À cause de ses multiples dimensions et du manque de coordination effective, les conclusions de l’enquêtes sont très éclatées. Malgré tout, on observe trois remarques récurrentes, portant sur :

  • L’alimentation, qui est de très mauvaise qualité
  • Les logements, qui sont très insalubres et bien trop petits
  • Les malformations physiques et les atteintes au corps des ouvrières et des ouvriers

Par ailleurs, le reproche majeur qui est fait à la classe ouvrière est son imprévoyance et son irresponsabilité. La question sociale, au 19e siècle, est d’abord et avant tout envisagée comme une question morale par les politiques, alors même qu’elle se fonde sur les nouveaux rapports économiques nés du régime industriel. Il y a aussi un enjeu de distinction sociale très fort : les vrais responsables sont les bourgeois, raison pour laquelle ils détiennent le pouvoir…

Et tandis que les enquêtes en Angleterre ou France aboutiront à poser quelques petites limites aux abus des employeurs, les décideurs belges n’aboutiront à rien… En effet, les événements révolutionnaires de 1848 (« printemps des peuples ») vont accoucher à un raidissement de la classe possédante, et la vague attendue de réformes sera reportée aux années 1880 (voir nos deux autres visioconférences, d’abord sur l’année 1885 et le Congo de Léopold II, puis surtout concernant les révoltes et les grèves de 1886 et les premières vraies lois sociales), malgré d’autres enquêtes de l’académie de médecine, notamment, s’alarmant sur les conditions de vie des ouvriers. Le savoir ne peut suffire pour pouvoir !

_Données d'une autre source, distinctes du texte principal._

Lemma net_sends_same e e' l :
  nowMicros_ e' = nowMicros_ e -> events e' = events e ->
  (forall a b, link_between a b (topo_of e') = link_between a b (topo_of e)) -> net_sends e l e'.
Proof. intros Hn Hq Hl. do 2 (split; [done|]). exists []. by split. Qed.

Lemma timely_same e e' ev :
  nowMicros_ e' = nowMicros_ e ->
  (forall a b, link_between a b (topo_of e') = link_between a b (topo_of e)) ->
  timely e' ev -> timely e ev.
Proof.
  intros Hn Hl. unfold timely. destruct (callback ev) as [[]|]; try done; rewrite Hn; [done|].
  by rewrite Hl.
Qed.

(** Two lists of events, one after the other. *)
Lemma net_sends_join e1 e2 e3 l1 l2 l :
  (forall ev, stems l1 ev -> stems l ev) -> (forall ev, stems l2 ev -> stems l ev) ->
  net_sends e1 l1 e2 -> net_sends e2 l2 e3 -> net_sends e1 l e3.
Proof.
  intros H1 H2 [N1 [L1 (v1 & Q1 & F1 & T1)]] [N2 [L2 (v2 & Q2 & F2 & T2)]].
  split; [congruence|]. split; [intros; by rewrite L2, L1|].
  exists (v1 ++ v2). unfold add_all in *. rewrite fold_left_app, <- Q1. split; [done|]. split.
  - apply Forall_app_2; [by eapply List.Forall_impl; [exact H1|]|by eapply List.Forall_impl; [exact H2|]].
  - apply Forall_app_2; [done|]. eapply List.Forall_impl; [|exact T2]. intros ev. by apply timely_same.
Qed.

Lemma net_sends_trans e1 e2 e3 l l' :
  net_sends e1 l e2 -> net_sends e2 l' e3 -> net_sends e1 (l ++ l') e3.
Proof. apply net_sends_join; intros ev; [apply stems_app_l|apply stems_app_r]. Qed.

Lemma net_sends_nil e e' l : net_sends e [] e' -> net_sends e l e'.
Proof.
  intros Hs. apply (net_sends_trans _ _ _ [] l Hs). by apply net_sends_same.
Qed.

(** ** The network *)

Lemma net_ok_rm e r : net_ok e -> counts_ok r -> net_ok (set_sim_rm r e).
Proof. intros [] Hr. by constructor. Qed.

Lemma net_ok_topo e c :
  net_ok e -> (forall t, instancePtr c = Some t -> topo_sane t) -> net_ok (set_sim_topo c e).
Proof. intros [] Hc. by constructor. Qed.

Lemma topo_of_sane e : net_ok e -> topo_sane (topo_of e).
Proof.
  intros He. unfold topo_of. destruct (instancePtr (sim_topo e)) eqn:Hp; [by apply (nk_topo _ He)|].
  split; [done|constructor].
Qed.

Lemma pinned_ok e : net_ok e -> net_ok (pinned e).
Proof.
  intros He. apply net_ok_topo; [done|]. intros t [= <-]. by apply topo_of_sane.
Qed.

Enfin, le conférencier a terminé son histoire des enquêtes en évoquant l’entreprise de la JOC, dans l’entre-deux-guerres, avec la proposition de Cardijn « d’aller y voir » de plus près, préalable nécessaire à l’action collective. Si la position de l’enquêteur est encore en surplomb, l’enjeu de faire de l’enquête un objet d’émancipation, par son horizontalité et son caractère ascendant, est clairement en rupture avec les enquêtes de 1843. Celles-ci auront été, il faut le dire, un voyage de la bourgeoisie au sein de leur Orient intérieur, le monde sauvage des ouvriers.

 

 

[1] Voir https://mocliege.be/cycle-de-visioconferences-historiques-la-belgique-au-19e-siecle/

[2] L’ouvrage collectif est co-dirigé par Éric Geerkens, Nicolas Hatzfeld, Isabelle Lespinet-Moret, Xavier Vigna, Les enquêtes ouvrières dans l’Europe contemporaine, Paris, La Découverte, 2019.